=== Section Start ===

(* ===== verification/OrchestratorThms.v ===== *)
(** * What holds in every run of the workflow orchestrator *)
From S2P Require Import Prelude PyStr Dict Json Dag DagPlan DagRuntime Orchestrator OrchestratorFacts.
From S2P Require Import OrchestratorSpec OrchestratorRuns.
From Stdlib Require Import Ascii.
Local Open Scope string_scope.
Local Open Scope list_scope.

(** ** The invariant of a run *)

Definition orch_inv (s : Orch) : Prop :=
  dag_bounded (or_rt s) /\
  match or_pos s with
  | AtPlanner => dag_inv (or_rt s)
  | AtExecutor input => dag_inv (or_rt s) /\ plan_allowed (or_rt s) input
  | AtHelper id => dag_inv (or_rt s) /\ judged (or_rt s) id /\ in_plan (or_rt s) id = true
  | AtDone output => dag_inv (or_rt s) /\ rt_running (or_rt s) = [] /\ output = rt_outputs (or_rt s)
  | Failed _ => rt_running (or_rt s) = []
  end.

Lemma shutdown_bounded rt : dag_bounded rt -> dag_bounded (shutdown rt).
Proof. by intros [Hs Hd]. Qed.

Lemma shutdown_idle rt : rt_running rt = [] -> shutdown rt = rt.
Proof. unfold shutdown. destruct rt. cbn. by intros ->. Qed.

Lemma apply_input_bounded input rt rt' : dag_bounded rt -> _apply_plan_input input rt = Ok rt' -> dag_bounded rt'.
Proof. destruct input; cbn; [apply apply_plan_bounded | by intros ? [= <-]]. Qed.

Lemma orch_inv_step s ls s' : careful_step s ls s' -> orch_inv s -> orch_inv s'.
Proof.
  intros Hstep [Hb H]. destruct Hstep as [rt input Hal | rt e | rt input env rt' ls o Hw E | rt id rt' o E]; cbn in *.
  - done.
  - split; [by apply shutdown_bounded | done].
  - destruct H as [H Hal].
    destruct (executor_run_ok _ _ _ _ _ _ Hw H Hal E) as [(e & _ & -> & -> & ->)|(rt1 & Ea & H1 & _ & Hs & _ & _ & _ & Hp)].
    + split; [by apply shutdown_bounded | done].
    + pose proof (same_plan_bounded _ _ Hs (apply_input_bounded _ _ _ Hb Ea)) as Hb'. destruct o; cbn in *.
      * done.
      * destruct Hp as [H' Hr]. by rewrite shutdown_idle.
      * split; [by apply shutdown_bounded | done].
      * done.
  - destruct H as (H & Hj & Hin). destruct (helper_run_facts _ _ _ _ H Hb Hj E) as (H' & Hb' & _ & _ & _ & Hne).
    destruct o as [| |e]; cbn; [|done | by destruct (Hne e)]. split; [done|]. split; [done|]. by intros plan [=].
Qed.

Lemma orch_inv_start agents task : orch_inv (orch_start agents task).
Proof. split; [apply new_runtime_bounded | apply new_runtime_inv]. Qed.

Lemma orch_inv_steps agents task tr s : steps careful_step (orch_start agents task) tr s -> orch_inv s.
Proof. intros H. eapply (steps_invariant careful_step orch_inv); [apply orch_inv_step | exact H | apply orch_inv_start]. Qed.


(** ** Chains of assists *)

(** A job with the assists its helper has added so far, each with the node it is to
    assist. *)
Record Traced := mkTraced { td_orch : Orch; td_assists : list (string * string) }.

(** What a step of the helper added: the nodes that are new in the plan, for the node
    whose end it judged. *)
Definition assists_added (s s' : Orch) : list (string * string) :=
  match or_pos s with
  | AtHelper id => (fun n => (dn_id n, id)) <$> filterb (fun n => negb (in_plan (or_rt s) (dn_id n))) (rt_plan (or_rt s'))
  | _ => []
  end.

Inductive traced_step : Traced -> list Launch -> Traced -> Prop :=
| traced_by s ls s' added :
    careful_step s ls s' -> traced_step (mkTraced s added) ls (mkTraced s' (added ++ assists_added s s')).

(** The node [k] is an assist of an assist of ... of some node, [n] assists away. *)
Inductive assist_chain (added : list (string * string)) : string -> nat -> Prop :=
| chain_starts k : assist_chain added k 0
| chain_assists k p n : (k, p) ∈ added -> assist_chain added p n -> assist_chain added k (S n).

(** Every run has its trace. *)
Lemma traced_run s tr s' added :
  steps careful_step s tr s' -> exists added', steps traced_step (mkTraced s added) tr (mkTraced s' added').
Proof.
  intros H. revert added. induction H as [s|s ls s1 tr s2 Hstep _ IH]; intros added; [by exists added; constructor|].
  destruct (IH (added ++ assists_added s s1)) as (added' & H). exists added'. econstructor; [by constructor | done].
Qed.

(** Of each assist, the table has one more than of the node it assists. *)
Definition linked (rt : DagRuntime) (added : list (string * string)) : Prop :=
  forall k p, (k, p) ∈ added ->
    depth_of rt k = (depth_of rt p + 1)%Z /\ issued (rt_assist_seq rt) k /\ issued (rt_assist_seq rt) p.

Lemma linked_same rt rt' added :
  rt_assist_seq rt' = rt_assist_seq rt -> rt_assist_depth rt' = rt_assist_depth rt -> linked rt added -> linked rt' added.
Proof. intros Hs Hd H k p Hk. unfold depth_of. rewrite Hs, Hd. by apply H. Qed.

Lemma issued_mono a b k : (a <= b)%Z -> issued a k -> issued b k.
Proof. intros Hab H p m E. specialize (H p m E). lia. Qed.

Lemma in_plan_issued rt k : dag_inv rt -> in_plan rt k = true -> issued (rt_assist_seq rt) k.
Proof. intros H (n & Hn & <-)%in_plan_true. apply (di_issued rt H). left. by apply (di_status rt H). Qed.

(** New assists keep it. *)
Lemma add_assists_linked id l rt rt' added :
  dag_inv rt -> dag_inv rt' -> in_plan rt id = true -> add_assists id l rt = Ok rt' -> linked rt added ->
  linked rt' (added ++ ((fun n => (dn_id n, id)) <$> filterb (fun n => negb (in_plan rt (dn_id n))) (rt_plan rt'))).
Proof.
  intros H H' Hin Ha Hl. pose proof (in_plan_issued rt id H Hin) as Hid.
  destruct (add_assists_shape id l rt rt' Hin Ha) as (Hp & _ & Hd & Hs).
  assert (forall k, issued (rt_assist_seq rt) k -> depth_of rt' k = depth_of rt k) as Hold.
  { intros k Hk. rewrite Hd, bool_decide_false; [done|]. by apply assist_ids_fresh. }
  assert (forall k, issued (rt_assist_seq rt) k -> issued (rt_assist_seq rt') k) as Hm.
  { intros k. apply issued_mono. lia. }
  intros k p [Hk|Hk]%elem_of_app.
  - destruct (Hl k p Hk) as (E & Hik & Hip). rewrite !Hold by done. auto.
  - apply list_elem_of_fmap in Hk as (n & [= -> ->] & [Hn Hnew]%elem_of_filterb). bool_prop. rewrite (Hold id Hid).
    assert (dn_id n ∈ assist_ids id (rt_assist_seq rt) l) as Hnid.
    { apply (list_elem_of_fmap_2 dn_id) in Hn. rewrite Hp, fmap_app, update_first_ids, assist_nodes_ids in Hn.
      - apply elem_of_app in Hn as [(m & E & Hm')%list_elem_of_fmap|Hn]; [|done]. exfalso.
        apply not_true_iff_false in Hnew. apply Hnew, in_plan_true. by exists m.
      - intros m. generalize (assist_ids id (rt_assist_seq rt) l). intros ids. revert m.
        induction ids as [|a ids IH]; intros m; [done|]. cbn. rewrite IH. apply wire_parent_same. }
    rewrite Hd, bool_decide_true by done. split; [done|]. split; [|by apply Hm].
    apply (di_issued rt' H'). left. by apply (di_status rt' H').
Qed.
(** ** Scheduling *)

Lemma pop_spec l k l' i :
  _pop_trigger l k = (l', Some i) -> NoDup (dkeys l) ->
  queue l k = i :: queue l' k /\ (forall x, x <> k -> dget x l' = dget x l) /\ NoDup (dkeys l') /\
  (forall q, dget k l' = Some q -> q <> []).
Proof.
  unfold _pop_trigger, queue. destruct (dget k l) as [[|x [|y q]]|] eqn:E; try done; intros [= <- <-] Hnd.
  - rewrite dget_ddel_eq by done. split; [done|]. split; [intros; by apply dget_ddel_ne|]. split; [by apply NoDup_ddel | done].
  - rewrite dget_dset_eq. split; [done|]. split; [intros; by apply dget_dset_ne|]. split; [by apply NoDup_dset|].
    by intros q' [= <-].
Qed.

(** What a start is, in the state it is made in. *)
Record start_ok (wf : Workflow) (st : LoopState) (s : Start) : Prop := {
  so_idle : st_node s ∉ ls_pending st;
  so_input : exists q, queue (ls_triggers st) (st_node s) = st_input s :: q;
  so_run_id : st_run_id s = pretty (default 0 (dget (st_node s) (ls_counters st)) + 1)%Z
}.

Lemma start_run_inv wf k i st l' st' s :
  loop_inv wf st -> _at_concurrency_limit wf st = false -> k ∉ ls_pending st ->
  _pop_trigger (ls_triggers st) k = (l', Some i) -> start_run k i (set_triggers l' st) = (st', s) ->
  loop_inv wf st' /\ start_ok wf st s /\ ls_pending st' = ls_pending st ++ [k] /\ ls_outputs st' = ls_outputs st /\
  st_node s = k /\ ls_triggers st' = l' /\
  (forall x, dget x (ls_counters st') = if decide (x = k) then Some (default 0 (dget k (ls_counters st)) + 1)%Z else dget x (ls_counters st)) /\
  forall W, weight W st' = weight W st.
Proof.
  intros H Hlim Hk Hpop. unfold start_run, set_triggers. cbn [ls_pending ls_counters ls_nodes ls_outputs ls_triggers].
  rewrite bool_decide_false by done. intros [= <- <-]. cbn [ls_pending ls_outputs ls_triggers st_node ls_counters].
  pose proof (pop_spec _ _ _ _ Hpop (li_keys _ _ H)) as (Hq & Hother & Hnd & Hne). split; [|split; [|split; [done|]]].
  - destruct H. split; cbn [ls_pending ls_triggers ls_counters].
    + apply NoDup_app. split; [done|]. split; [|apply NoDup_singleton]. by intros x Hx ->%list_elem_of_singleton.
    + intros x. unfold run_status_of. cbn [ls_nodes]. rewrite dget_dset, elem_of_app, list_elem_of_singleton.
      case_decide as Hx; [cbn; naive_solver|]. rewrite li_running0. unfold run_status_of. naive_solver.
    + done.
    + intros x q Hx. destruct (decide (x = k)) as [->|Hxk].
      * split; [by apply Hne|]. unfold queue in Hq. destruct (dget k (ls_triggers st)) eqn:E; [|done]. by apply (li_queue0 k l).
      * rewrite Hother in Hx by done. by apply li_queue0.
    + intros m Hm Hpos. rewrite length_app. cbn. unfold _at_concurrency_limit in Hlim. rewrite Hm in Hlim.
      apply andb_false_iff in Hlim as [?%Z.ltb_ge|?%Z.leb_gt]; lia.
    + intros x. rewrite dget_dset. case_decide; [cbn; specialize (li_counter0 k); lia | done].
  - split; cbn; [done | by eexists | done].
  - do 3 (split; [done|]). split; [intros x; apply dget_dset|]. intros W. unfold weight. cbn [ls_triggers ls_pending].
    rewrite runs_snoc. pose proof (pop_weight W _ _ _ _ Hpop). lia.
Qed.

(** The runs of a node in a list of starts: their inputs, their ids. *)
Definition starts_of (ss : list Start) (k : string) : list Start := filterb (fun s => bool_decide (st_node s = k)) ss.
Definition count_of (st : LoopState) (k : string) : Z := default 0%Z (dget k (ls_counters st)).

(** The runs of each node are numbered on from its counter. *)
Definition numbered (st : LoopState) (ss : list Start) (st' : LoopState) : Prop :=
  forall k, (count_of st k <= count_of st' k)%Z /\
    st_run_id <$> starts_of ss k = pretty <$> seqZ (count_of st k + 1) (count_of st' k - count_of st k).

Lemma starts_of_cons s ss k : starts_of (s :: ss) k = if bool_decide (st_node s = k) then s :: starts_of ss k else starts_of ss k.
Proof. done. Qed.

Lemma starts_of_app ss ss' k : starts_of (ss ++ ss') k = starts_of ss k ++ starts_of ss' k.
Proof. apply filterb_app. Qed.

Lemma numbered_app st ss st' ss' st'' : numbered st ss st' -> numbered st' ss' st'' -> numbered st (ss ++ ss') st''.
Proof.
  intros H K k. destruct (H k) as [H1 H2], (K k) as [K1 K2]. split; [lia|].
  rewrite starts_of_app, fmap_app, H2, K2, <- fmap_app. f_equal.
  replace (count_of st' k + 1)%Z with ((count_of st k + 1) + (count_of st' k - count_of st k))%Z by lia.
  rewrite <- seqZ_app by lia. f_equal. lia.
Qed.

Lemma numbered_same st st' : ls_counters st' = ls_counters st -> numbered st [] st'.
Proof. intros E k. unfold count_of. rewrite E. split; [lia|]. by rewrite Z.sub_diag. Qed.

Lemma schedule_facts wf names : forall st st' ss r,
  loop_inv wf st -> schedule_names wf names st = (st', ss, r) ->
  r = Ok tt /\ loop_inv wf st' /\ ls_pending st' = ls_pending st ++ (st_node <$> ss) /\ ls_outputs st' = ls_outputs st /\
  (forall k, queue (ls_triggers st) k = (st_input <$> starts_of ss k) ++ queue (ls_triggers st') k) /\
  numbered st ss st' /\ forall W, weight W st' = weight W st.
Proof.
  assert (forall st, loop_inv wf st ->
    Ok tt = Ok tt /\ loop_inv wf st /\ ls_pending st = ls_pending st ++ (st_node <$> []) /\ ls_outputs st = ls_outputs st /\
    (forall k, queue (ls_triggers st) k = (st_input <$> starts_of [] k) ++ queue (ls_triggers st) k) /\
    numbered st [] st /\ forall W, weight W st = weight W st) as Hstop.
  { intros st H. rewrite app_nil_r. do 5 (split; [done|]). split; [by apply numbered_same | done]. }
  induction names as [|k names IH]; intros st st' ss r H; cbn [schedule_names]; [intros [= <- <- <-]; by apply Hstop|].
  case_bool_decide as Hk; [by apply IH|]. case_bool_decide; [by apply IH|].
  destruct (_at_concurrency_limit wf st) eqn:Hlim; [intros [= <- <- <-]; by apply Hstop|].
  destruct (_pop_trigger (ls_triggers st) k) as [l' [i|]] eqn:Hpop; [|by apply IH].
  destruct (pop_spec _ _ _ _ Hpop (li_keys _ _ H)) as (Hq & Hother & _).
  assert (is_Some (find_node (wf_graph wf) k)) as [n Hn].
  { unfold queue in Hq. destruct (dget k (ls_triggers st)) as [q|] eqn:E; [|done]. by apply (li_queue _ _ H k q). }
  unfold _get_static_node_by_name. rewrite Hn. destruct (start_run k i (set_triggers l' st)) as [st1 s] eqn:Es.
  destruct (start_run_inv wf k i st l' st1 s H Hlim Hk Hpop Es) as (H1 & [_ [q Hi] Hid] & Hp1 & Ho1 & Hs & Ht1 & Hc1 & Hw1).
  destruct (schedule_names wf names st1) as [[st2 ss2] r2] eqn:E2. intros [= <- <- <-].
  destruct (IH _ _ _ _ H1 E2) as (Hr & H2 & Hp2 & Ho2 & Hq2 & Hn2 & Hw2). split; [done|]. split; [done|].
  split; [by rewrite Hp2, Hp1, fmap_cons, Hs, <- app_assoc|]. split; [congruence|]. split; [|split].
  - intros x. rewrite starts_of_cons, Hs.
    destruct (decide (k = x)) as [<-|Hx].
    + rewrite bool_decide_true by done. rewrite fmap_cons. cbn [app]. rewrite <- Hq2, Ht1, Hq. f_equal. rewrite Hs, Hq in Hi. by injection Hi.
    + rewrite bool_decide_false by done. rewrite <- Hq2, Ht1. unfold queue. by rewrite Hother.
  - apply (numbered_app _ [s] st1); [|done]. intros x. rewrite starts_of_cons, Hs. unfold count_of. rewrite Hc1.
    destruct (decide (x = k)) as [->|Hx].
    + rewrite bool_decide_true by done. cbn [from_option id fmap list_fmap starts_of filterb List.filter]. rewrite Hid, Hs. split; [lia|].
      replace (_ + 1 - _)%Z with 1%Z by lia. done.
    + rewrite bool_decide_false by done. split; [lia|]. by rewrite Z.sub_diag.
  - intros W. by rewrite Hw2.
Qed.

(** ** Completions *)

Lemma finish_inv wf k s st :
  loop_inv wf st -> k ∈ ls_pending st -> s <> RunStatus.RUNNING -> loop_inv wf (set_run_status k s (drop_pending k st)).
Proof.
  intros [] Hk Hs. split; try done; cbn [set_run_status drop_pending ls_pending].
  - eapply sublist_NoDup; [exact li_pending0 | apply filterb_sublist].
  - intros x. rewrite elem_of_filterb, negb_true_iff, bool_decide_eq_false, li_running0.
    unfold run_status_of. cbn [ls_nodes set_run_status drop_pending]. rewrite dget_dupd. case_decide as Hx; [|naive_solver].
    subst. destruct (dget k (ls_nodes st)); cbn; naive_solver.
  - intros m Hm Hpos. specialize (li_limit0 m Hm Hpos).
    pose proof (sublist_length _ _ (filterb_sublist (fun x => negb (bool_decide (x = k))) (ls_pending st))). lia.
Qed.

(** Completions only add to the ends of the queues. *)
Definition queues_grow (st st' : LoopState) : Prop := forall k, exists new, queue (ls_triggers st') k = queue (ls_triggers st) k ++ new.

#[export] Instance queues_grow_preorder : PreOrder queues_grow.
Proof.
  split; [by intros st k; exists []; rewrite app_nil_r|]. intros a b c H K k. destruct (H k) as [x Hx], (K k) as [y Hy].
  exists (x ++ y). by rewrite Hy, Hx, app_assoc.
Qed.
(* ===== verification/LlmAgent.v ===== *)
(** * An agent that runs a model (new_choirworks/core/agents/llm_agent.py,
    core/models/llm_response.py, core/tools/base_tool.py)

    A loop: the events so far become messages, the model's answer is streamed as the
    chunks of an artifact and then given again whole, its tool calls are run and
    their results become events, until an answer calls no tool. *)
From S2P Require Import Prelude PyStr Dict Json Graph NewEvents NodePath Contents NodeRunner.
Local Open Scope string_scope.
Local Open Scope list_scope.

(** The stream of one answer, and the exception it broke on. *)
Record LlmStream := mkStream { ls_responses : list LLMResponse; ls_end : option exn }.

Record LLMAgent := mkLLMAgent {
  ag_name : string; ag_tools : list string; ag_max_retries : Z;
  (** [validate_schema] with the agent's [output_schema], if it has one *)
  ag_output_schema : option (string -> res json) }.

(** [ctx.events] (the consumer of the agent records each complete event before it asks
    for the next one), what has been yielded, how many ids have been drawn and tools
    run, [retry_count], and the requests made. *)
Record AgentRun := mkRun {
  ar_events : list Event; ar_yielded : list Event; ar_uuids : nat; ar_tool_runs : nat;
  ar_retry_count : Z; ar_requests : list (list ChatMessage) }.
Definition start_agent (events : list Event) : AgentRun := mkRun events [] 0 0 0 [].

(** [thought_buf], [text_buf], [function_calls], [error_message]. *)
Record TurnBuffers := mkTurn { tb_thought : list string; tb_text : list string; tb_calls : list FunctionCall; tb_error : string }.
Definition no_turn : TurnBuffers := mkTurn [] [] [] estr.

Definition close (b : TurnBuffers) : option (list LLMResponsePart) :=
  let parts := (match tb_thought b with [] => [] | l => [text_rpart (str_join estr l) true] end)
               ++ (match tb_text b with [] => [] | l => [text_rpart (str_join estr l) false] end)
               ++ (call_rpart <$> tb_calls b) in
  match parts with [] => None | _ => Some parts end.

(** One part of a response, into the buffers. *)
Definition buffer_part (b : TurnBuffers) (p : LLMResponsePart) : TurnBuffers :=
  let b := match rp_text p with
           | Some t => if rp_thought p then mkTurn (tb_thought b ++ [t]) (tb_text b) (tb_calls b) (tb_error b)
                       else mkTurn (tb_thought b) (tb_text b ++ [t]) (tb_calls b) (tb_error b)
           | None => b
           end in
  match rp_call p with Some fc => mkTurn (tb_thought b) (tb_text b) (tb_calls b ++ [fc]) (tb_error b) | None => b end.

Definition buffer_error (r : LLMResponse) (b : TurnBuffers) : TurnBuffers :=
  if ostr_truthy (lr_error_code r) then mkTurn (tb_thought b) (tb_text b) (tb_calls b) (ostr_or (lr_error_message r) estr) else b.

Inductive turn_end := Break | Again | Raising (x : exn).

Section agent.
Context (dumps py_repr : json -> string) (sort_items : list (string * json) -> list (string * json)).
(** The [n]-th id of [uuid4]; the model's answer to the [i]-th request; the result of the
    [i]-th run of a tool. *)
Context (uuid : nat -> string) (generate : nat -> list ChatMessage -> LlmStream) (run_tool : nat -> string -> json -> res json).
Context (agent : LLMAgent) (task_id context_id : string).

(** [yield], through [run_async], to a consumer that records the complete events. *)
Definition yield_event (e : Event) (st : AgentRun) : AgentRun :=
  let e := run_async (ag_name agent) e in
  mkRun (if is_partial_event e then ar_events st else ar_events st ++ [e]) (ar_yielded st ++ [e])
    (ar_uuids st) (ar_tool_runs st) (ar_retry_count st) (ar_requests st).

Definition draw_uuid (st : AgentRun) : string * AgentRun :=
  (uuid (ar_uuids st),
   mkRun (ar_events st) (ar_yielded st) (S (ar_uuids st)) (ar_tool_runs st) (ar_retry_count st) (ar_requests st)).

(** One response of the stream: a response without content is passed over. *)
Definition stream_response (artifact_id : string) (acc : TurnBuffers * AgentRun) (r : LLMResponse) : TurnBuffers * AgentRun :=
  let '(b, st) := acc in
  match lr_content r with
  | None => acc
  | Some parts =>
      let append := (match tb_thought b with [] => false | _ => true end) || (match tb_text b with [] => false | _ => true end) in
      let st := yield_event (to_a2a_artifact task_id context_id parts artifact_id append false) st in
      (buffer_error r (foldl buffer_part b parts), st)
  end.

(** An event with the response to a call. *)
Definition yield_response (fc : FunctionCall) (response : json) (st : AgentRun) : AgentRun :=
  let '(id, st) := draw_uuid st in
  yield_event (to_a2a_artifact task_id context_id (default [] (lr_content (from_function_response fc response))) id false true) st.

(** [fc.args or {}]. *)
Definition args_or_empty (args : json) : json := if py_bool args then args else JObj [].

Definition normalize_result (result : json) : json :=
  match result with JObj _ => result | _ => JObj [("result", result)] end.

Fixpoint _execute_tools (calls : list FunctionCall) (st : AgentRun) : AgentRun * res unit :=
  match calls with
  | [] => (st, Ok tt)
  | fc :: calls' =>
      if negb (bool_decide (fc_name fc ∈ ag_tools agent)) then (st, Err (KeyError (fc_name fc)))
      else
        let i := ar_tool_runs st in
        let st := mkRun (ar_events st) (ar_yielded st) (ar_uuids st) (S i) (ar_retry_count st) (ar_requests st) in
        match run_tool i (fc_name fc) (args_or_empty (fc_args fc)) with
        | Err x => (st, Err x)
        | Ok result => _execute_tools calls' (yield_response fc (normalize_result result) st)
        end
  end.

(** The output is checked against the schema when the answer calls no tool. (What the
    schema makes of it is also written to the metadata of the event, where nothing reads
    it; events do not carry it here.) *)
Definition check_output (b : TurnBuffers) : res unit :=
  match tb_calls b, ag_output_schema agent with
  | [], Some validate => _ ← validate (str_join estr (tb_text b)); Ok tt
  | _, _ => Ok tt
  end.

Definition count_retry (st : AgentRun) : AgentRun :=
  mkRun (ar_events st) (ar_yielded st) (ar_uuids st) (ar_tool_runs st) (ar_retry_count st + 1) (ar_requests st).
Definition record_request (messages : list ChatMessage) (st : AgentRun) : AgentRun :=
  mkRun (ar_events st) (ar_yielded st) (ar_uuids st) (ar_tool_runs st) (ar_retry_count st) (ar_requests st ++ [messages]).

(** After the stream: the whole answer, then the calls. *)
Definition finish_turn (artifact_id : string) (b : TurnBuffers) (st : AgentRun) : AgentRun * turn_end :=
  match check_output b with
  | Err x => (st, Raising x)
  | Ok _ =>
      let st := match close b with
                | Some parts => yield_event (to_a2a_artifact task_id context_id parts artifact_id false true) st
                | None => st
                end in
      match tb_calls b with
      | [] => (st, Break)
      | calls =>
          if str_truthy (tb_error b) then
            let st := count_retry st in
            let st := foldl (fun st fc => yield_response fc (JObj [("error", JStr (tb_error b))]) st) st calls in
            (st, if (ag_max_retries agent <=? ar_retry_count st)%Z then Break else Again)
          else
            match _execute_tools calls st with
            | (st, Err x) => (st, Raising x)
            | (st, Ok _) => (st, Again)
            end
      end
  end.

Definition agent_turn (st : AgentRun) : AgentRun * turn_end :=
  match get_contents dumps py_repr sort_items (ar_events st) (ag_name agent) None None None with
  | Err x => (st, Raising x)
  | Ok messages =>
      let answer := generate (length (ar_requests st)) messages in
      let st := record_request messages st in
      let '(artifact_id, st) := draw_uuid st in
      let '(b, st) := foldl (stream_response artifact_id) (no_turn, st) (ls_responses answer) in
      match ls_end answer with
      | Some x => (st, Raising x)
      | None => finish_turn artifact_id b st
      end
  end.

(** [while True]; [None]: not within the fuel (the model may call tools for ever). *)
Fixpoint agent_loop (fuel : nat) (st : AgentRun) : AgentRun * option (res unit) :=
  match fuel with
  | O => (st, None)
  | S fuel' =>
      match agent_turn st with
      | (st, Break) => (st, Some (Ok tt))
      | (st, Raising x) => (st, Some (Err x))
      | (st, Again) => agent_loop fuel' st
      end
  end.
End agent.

=== Section End ===

WHAT YOU WILL DO:
Every line above from the line with "dget_dset, elem_of_app, list_elem_of_singleton." to the line with "rewrite starts_of_app, fmap_app, H2, K2, <- fmap_app.", both included, must be reproduced exactly, and no other line may appear.

OUTPUT BELOW:
    + intros x. unfold run_status_of. cbn [ls_nodes]. rewrite dget_dset, elem_of_app, list_elem_of_singleton.
      case_decide as Hx; [cbn; naive_solver|]. rewrite li_running0. unfold run_status_of. naive_solver.
    + done.
    + intros x q Hx. destruct (decide (x = k)) as [->|Hxk].
      * split; [by apply Hne|]. unfold queue in Hq. destruct (dget k (ls_triggers st)) eqn:E; [|done]. by apply (li_queue0 k l).
      * rewrite Hother in Hx by done. by apply li_queue0.
    + intros m Hm Hpos. rewrite length_app. cbn. unfold _at_concurrency_limit in Hlim. rewrite Hm in Hlim.
      apply andb_false_iff in Hlim as [?%Z.ltb_ge|?%Z.leb_gt]; lia.
    + intros x. rewrite dget_dset. case_decide; [cbn; specialize (li_counter0 k); lia | done].
  - split; cbn; [done | by eexists | done].
  - do 3 (split; [done|]). split; [intros x; apply dget_dset|]. intros W. unfold weight. cbn [ls_triggers ls_pending].
    rewrite runs_snoc. pose proof (pop_weight W _ _ _ _ Hpop). lia.
Qed.

(** The runs of a node in a list of starts: their inputs, their ids. *)
Definition starts_of (ss : list Start) (k : string) : list Start := filterb (fun s => bool_decide (st_node s = k)) ss.
Definition count_of (st : LoopState) (k : string) : Z := default 0%Z (dget k (ls_counters st)).

(** The runs of each node are numbered on from its counter. *)
Definition numbered (st : LoopState) (ss : list Start) (st' : LoopState) : Prop :=
  forall k, (count_of st k <= count_of st' k)%Z /\
    st_run_id <$> starts_of ss k = pretty <$> seqZ (count_of st k + 1) (count_of st' k - count_of st k).

Lemma starts_of_cons s ss k : starts_of (s :: ss) k = if bool_decide (st_node s = k) then s :: starts_of ss k else starts_of ss k.
Proof. done. Qed.

Lemma starts_of_app ss ss' k : starts_of (ss ++ ss') k = starts_of ss k ++ starts_of ss' k.
Proof. apply filterb_app. Qed.

Lemma numbered_app st ss st' ss' st'' : numbered st ss st' -> numbered st' ss' st'' -> numbered st (ss ++ ss') st''.
Proof.
  intros H K k. destruct (H k) as [H1 H2], (K k) as [K1 K2]. split; [lia|].
  rewrite starts_of_app, fmap_app, H2, K2, <- fmap_app. f_equal.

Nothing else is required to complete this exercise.